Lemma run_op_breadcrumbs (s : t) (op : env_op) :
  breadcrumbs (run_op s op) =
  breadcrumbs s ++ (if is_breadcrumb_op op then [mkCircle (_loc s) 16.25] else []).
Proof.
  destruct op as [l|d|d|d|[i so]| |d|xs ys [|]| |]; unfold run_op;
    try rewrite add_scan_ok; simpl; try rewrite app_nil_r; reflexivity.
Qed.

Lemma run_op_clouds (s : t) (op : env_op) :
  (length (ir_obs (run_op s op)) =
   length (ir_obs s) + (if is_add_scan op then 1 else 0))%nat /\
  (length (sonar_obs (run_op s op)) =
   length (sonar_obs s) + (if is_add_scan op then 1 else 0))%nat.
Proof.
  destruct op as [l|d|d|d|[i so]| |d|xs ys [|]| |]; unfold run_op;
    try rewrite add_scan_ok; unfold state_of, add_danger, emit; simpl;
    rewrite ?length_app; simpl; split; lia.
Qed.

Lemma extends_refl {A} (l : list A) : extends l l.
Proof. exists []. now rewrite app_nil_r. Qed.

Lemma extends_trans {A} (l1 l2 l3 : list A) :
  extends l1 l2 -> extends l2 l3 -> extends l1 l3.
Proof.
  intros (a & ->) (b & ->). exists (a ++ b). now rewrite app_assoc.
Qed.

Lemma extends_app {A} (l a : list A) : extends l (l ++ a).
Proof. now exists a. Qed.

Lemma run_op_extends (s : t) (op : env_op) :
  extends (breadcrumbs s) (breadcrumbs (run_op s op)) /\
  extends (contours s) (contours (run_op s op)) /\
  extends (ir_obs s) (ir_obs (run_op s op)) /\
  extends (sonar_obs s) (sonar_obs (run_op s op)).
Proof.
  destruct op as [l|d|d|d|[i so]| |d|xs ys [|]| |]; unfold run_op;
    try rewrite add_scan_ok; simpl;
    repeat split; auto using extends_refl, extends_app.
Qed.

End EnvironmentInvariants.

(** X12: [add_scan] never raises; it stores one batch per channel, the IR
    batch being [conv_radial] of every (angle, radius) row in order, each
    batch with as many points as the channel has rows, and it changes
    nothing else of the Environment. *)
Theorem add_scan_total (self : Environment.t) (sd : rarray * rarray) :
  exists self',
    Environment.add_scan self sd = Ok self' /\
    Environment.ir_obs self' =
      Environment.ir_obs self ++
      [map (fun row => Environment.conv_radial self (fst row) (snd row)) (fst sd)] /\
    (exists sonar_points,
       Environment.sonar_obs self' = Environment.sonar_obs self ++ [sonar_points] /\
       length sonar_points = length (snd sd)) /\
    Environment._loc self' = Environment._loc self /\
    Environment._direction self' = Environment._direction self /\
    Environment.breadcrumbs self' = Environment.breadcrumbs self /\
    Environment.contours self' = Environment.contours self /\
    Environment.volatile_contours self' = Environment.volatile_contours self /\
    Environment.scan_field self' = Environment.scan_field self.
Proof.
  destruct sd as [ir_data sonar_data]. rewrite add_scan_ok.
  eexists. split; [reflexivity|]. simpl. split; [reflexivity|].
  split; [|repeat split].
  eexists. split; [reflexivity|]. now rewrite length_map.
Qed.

■ ■ ■ ■

## Your objective
Would you count the lines in the data that contain "list" and answer with only the number?

## Result of this task
3